The first two times the Union and Red Bulls met this season — once in May in league at Red Bull Arena and again in the US Open Cup at Talen Energy Stadium — Jesse Marsch was in charge. Now Chris Armas is at the helm of the ship, but very little has changed. This is still a team that defends with aggression, values field position, and induces poor decisions with relentless control of second balls.

You know them already

Over time, New York has refined their pressing, tightened their shape, and become ever-more difficult to break down. They have retained the services of centurion Bradley Wright-Phillips up top to ensure that even though they generate far fewer shots than the rest of the top clubs in MLS (except Dallas, which ranks 10th in the league), any threats are finished off ruthlessly.
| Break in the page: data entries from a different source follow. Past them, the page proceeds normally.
(** While a run has interrupts disabled it is the only one. *)
Lemma irq_steps_off n s s' :
  (forall m, (m < n)%nat -> c_if (cpu_run m s) = false) -> rtc irq_step s s' ->
  (exists m, (m < n)%nat /\ s' = cpu_run m s) \/ rtc irq_step (cpu_run n s) s'.
Proof.
  revert s. induction n as [|n IH]; intros s Hoff Hr; [by right|].
  destruct Hr as [|s s1 s2 Hst Hr]; [left; exists 0%nat; split; [lia|done]|].
  pose proof (irq_step_off s s1 (Hoff 0%nat ltac:(lia)) Hst) as Hn.
  destruct (IH s1) as [(m & Hm & ->)|H'].
  - intros m Hm. specialize (Hoff (S m) ltac:(lia)). simpl in Hoff. by rewrite Hn in Hoff.
  - done.
  - left. exists (S m). simpl. rewrite Hn. split; [lia|done].
  - right. simpl. by rewrite Hn.
Qed.

(** The boot loader enters the kernel with interrupts disabled. *)
Definition power_on (code : Code) d : cpu := Cpu_mk ∅ false [Frame_mk code false] d.

(** The running code is not waiting for a lock. *)
Definition never_spins s : Prop :=
  forall l code saved rest, c_frames s = Frame_mk (Acquire l :: code) saved :: rest -> l ∉ c_locks s.

Lemma next_never_spins s s' : cpu_next s = Some s' -> never_spins s.
Proof. unfold cpu_next. intros Hn l code saved rest Hf. rewrite Hf in Hn. simpl in Hn. by case_decide. Qed.

(** The accesses of [sovelma_kernel::init]. *)
Definition init_code : Code := [SerialInit; VgaInit] ++ init_idt_code.

Lemma init_run m code d : (m <= 6)%nat ->
  let s := cpu_run m (power_on (init_code ++ code) d) in
  c_frames s = [Frame_mk (drop m init_code ++ code) false] /\ c_dev s = run_code (take m init_code) d /\
  c_if s = bool_decide (m = 6)%nat /\
  c_locks s = (if decide (2 < m < 5)%nat then {[ LPics ]} else ∅) /\
  (m < 6 -> exists s', cpu_next s = Some s')%nat /\
  (m = 6%nat -> in_service (d_pics (c_dev s)) = ∅).
Proof.
  intros Hm. simpl. do 7 (destruct m as [|m]; [simpl; rewrite ?(decide_False (P := LPics ∈ ∅)) by set_solver; simpl;
    repeat first [rewrite decide_True by lia | rewrite decide_False by lia];
    split_and!; try done; try set_solver; intros; try done; rewrite ?(decide_False (P := LPics ∈ ∅)) by set_solver; eauto;
    try (by apply initialize_in_service)|]); lia.
Qed.

Lemma run_task r d : printed (task_run_outputs r) d (run_code (task_run_code r) d).
Proof.
  assert (Happ : forall c1 c2 d, run_code (c1 ++ c2) d = run_code c2 (run_code c1 d)) by (intros; apply foldl_app).
  destruct r as [out|out [ev|]|out| |out [cmd|]]; simpl;
    rewrite ?app_nil_r, ?Happ, ?run_with_locks, ?Happ, ?run_with_locks; try apply run_outputs;
    try (eapply printed_app; apply run_outputs).
Qed.

Lemma run_tasks (runs : list TaskRun) d : printed (runs ≫= task_run_outputs) d (run_code (runs ≫= task_run_code) d).
Proof.
  revert d. induction runs as [|r runs IH]; intros d; [apply (run_outputs [])|].
  rewrite !bind_cons. unfold run_code. rewrite foldl_app. eapply printed_app; [apply run_task|apply IH].
Qed.

(** The whole of the kernel's code: its initialisation, the boot log, the tasks. *)
Definition kernel_code (init : Code) (log : list Output) (runs : list TaskRun) : Code :=
  init ++ outputs_code log ++ (runs ≫= task_run_code).

Lemma init_run_output d : printed [] d (run_code init_code d).
Proof.
  unfold printed, run_code, init_code. simpl. unfold serial_of, writer_of. simpl. unfold vga_init, serial_init.
  destruct (d_serial d) eqn:Es, (d_writer d) as [[w|]|] eqn:Ew; simpl; rewrite ?Es, ?Ew; simpl; rewrite ?Ew; done.
Qed.
End output.

(** ** Properties *)

Section properties.
Context {P : Type} `{UA : Uart P} {C : Type} `{PI : Pics C} {K : Type} `{KP : KeyboardPort K}.
Context {Q : Type -> Type} `{AQ : ArrayQueue Q} {A W : Type} `{AW : AtomicWaker A W}.
Context {T : Type} `{ID : Idt T} {G : Type} `{GD : Gdt G}.
Abbreviation devices := (Devices (P:=P) (C:=C) (K:=K) (Q:=Q) (A:=A) (W:=W)).
Abbreviation cpu := (Cpu (P:=P) (C:=C) (K:=K) (Q:=Q) (A:=A) (W:=W)).
Implicit Types (d : devices) (s : cpu).

Lemma kernel_init_code stack_start (r r' : Registers (T:=T) (G:=G)) init :
  kernel_init stack_start r = Return (r', init) -> init = init_code /\ r_idt r' = Some IDT.
Proof.
  unfold kernel_init. destruct (gdt_init stack_start r) as [r1|]; [|done]. simpl. intros [= <- <-]. done.
Qed.
Definition tcp_close (s : stack) (handle : H) : Outcome stack :=
  let! (_, s) := socket_call s handle OpTcpClose in Return s.

Definition udp_bind (s : stack) (handle : H) (port : Z) : Outcome (Result unit NetError * stack) :=
  let! (r, s) := socket_call s handle (OpUdpBind port) in Return (map_err IoError r, s).

(** [check_icmp]: one socket of the loop; the buffer is shared by all of them. *)
Definition check_icmp_socket (h : H) (st : list byte * list ConsoleOp * stack)
    : Outcome (list byte * list ConsoleOp * stack) :=
  let '(buffer, out, s) := st in
  match sock_get (ns_sockets s) h with
  | Some x =>
      if decide (sv_kind (sock_view x) = KIcmp) then
        let! (can_recv, s) := socket_call s h OpIcmpCanRecv in
        if can_recv : bool then
          let! (r, s) := socket_call s h (OpIcmpRecvSlice buffer) in
          let '(received, buffer) := r in
          match received with
          | Ok (len, source) =>
              if decide (len <= length buffer)%nat then
                match icmpv4_parse (take len buffer) with
                | Some (EchoReply ident seq_no _) =>
                    Return (buffer,
                      out ++ [Println (NL ++ "[Network] Ping reply from " ++ show_ipv4 source ++ ": ident="
                                       ++ show_uint ident ++ ", seq=" ++ show_uint seq_no)], s)
                | _ => Return (buffer, out, s)
                end
              else Panic
          | Err _ => Return (buffer, out, s)
          end
        else Return (buffer, out, s)
      else Return (buffer, out, s)
  | None => Return (buffer, out, s)
  end.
You know New York because they have been up in your face ever since Jesse Marsch took over, and that will not change now that Chris Armas has moved up a rung.

Dynamic in defense

The Red Bulls want to make soccer a game of non-stop transition. Their stunning counterpress is built to disrupt any coherent build-up play, and then their well-honed anticipatory movements allow them to conquer loose balls and quickly push the pace of a game. And while brilliant creator Kaku has quickly settled in as a star this season, the primary driver of New York’s success has been the play of their central defenders.

Tim Parker was acquired from Vancouver Whitecaps to partner with Aaron Long, and the duo have been sensational. Since both have size and mobility, Red Bulls can push their athletic wingbacks into attacks, creating quick overloads in the wide areas that open space for Kaku centrally. Long and Parker are both able to win 1v1 battles with strikers, and they are extremely careful to push play wide so Kemar Lawrence and Michael Murillo on the outside have shorter recovery runs. Lawrence, in the midst of a super season, has taken advantage of his freedom to get into attacks while showcasing intelligence in when he goes and stays.

Adams or not

Tyler Adams has been sitting out with a back issue recently, but he could be available next Saturday. If the midfielder can’t go, Mark Rzatkowski is likely to step into the breach. Although he’s less physically imposing, Rzatkowski seems to have figured out his positional role under Armas and has flourished recently. In short, don’t expect and fall-off if Adams isn’t in the lineup. Once a team bests Atlanta United while missing Tyler Adams and Bradley Wright-Phillips, as NYCRB did recently, they get respect.

Respect and fear are, however, quite different. And the Union do not need to fear New York Red Bulls. The aim of any Red Bulls gameplan is to play at a suffocating pace, keeping opponents’ heads down and making it nearly impossible to pick out longer passes that open the pitch. In the Open Cup, Philly countered the Red Bulls’ pressure by taking on the first defender and then looking to switch the field of play or quickly combine to take advantage of the brief man-advantage situation created when a defender ran past his man.

This will be a high-octane match, and both teams have a lot to play for even this late in the season. Red Bulls want the Supporters’ Shield, and the Union want third place. It’s a playoff match before the playoffs for two club that don’t need the extra incentive to come out hard against each other. Check it out on Sunday, October 21 at Talen Energy Stadium at 3PM ET.